It is not exactly a standard but a guideline that might clarify the way producers of food, consumer goods and services do act to cut emissions of carbon and other greenhouse gases linked to their products and services.
The guideline, known as PAS (Publicly Available Specification) 2050, has been developed following a rigorous consultation process, involving almost a thousand experts from within the UK and internationally. It is intended to provide detailed specification for counting the greenhouse gas emissions, including carbon dioxide, embedded in goods and services throughout their entire life cycle - from sourcing raw materials, through to manufacture, distribution, use and disposal. It should also facilitate the evaluation of alternative product configurations, sourcing and manufacturing methods, raw material choices and supplier selection, and therefore be used to enhance environmental competitiveness.
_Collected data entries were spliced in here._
Definition run_until (fuel : nat) (predicate : Simulator -> bool) (s : Simulator) (max : Z)
    : option (outcome (Simulator * result unit SimError)) :=
  match duration_add (vc_now (sim_clock s)) (Z.min max HORIZON) with
  | Panic => Some Panic
  | Return until =>
      let+ s := preload_events fuel s until in
      match duration_add (vc_now (sim_clock s)) max with
      | Panic => Some Panic
      | Return finish => until_ticks fuel predicate s finish
      end
  end.

(** ** Lemmas: what the handlers do to the clock and to the record of heartbeats *)

Definition is_beat (ev : ScheduledEvent) : bool := bool_decide (se_kind ev = EvHeartbeat).
Definition beats (evs : list ScheduledEvent) : nat := length (List.filter is_beat evs).

Lemma beats_app l1 l2 : beats (l1 ++ l2) = (beats l1 + beats l2)%nat.
Proof. unfold beats. by rewrite List.filter_app, length_app. Qed.
#[global] Instance beats_proper : Proper ((≡ₚ) ==> (=)) beats.
Proof.
  intros l1 l2 Hp. unfold beats. induction Hp as [|x l1 l2 _ IH|x y l|l1 l2 l3 _ IH1 _ IH2];
    cbn; [done|..|congruence].
  - destruct (is_beat x); cbn; congruence.
  - destruct (is_beat x), (is_beat y); reflexivity.
Qed.

(** The clock only gets events that are not heartbeats. *)
Definition quiet (c c' : VirtualClock) : Prop :=
  vc_now c' = vc_now c /\ (Sorted event_le (vc_events c) -> Sorted event_le (vc_events c')) /\
  exists new, vc_events c' ≡ₚ new ++ vc_events c /\ Forall (fun ev => is_beat ev = false) new.

#[global] Instance quiet_refl : Reflexive quiet.
Proof. intros c. split_and!; [done|done|]. by exists []. Qed.
#[global] Instance quiet_trans : Transitive quiet.
Proof.
  intros c1 c2 c3 (Hn1 & Hs1 & new1 & Hp1 & Hf1) (Hn2 & Hs2 & new2 & Hp2 & Hf2).
  split_and!; [congruence|auto|]. exists (new2 ++ new1). split.
  - by rewrite Hp2, Hp1, app_assoc.
  - by apply Forall_app.
Qed.

Lemma beats_none l : Forall (fun ev => is_beat ev = false) l -> beats l = O.
Proof. induction 1 as [|ev l He _ IH]; cbn; [done|]. unfold beats in *. cbn. by rewrite He. Qed.

Lemma schedule_quiet c kind t c' id : kind <> EvHeartbeat ->
  schedule oc c kind t = Return (c', id) -> quiet c c'.
Proof.
  intros Hk Hs. destruct (schedule_adds _ _ _ _ _ _ Hs) as (Hn & Hso & Hp).
  split_and!; [done|done|]. eexists [_]. split; [exact Hp|].
  repeat constructor. unfold is_beat; cbn. by apply bool_decide_eq_false.
Qed.

Lemma schedule_observations_quiet cmds : forall c c',
  schedule_observations c cmds = Return c' -> quiet c c'.
Proof.
  induction cmds as [|cmd cmds IH]; intros c c'; cbn; [by intros [= <-]|].
  destruct (observable_action_name cmd); [|by apply IH].
  destruct (duration_add _ _) as [due|]; [|done].
  destruct (schedule oc c _ due) as [[c1 id]|] eqn:Hs; [|done]. intros H'.
  etrans; [eapply schedule_quiet, Hs; discriminate|by apply IH].
Qed.

(** What a handler keeps, and what it adds to the record of heartbeats. *)
Definition handled (n : nat) (s s' : Simulator) : Prop :=
  quiet (sim_clock s) (sim_clock s') /\ tick_dt s' = tick_dt s /\ sim_cfg s' = sim_cfg s /\
  (sim_rng s = None -> sim_rng s' = None) /\
  heartbeat_count (sim_trajectory s') = (n + heartbeat_count (sim_trajectory s))%nat.

Lemma handled_trans n m s1 s2 s3 : handled n s1 s2 -> handled m s2 s3 -> handled (m + n) s1 s3.
Proof.
  intros (Hq1 & Hd1 & Hc1 & Hr1 & Hh1) (Hq2 & Hd2 & Hc2 & Hr2 & Hh2).
  split_and!; [by etrans|congruence|congruence|auto|lia].
Qed.

(** Changes that leave clock, tick, scenario and generator alone. *)
Lemma handled_same n s s' : sim_clock s' = sim_clock s -> tick_dt s' = tick_dt s ->
  sim_cfg s' = sim_cfg s -> sim_rng s' = sim_rng s ->
  heartbeat_count (sim_trajectory s') = (n + heartbeat_count (sim_trajectory s))%nat ->
  handled n s s'.
Proof. intros Hc Hd Hg Hr Hh. split_and!; try done; [by rewrite Hc|by rewrite Hr]. Qed.

Lemma record_count t e :
  heartbeat_count (t ++ [e]) = ((if is_heartbeat e then 1 else 0) + heartbeat_count t)%nat.
Proof.
  unfold heartbeat_count. rewrite count_app. unfold count at 2. cbn.
  destruct (is_heartbeat e); cbn; lia.
Qed.

(** Such a change that records one entry. *)
Lemma handled_record e s s' : sim_clock s' = sim_clock s -> tick_dt s' = tick_dt s ->
  sim_cfg s' = sim_cfg s -> sim_rng s' = sim_rng s ->
  sim_trajectory s' = sim_trajectory s ++ [e] ->
  handled (if is_heartbeat e then 1 else 0) s s'.
Proof. intros ? ? ? ? Ht. apply handled_same; try done. by rewrite Ht, record_count. Qed.

Lemma detect_transition_handled s t sig : handled 0 s (detect_transition s t sig).
Proof.
  unfold detect_transition. case_match; [by apply handled_same|].
  by eapply (handled_record (LevelTransition _ _ _ _ _)).
Qed.

Lemma decide_signal_handled s t sig s' : decide_signal s t sig = Return s' -> handled 0 s s'.
Proof.
  unfold decide_signal. destruct (process_signal _ _) as [[p [dir|]]|]; [|by intros [= <-]; apply handled_same|done].
  destruct (process command_eqb _ dir _) as [dedup [out|]]; [|by intros [= <-]; apply handled_same].
  unfold sim_apply_directive. destruct (schedule_observations _ _) as [c|] eqn:Hs; [|done].
  intros [= <-]. apply schedule_observations_quiet in Hs.
  split_and!; try done. cbn -[heartbeat_count]. unfold record_directive. by rewrite record_count.
Qed.

Lemma draw_none key sigma : draw noise_fuel None key sigma = Some (f_zero, None).
Proof. reflexivity. Qed.

Lemma derive_signal_none kind st cfg :
  exists o, derive_signal noise_fuel oc kind st cfg None = Some (o, None).
Proof.
  unfold derive_signal, derive_memory_signal, derive_compute_signal, derive_thermal_signal,
    derive_energy_signal. rewrite !draw_none. cbn [mbind option_bind].
  destruct kind; try by eexists. destruct (sim_compute_recommendation _ _ _ _). by eexists.
Qed.

Lemma handle_signal_handled s t kind s' : handle_signal s t kind = Some (Return s') -> handled 0 s s'.
Proof.
  unfold handle_signal. destruct (derive_signal _ _ _ _ _ _) as [[o rng]|] eqn:Hd; [|done].
  assert (Hr : handled 0 s (set_rng s rng)).
  { split_and!; try done. cbn. intros Hn. rewrite Hn in Hd.
    destruct (derive_signal_none kind (sim_state s) (sim_cfg s)) as [o' Ho]. congruence. }
  intros [= Hs]. destruct o as [[sig|]|]; [|by simplify_eq|done].
  destruct (decide_signal _ t sig) as [s1|] eqn:Hdec; [|done]. injection Hs as <-.
  apply decide_signal_handled in Hdec.
  apply (handled_trans 0 0 _ s1).
  - eapply (handled_trans 0 0); [exact Hr|]. eapply (handled_trans 0 0); [|exact Hdec].
    apply detect_transition_handled.
  - by eapply (handled_record (SignalEntry _ _)).
Qed.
Implementation of the guideline remains voluntary, but companies referring to it must use it entirely.
The Carbon Trust has already piloted PAS 2050 with 75 product ranges from companies such as including: PepsiCo, Boots, Innocent, Marshalls, Tesco, Cadbury, Halifax, Coca Cola, or Kimberly Clark. The test helped cosmetics retailer Boots to redesign the logistics networkof its Botanics shampoo, so that products could be delivered direct to stores, reducing road miles and packaging. This alone has reduced the carbon footprint of making the shampoo by 10 per cent.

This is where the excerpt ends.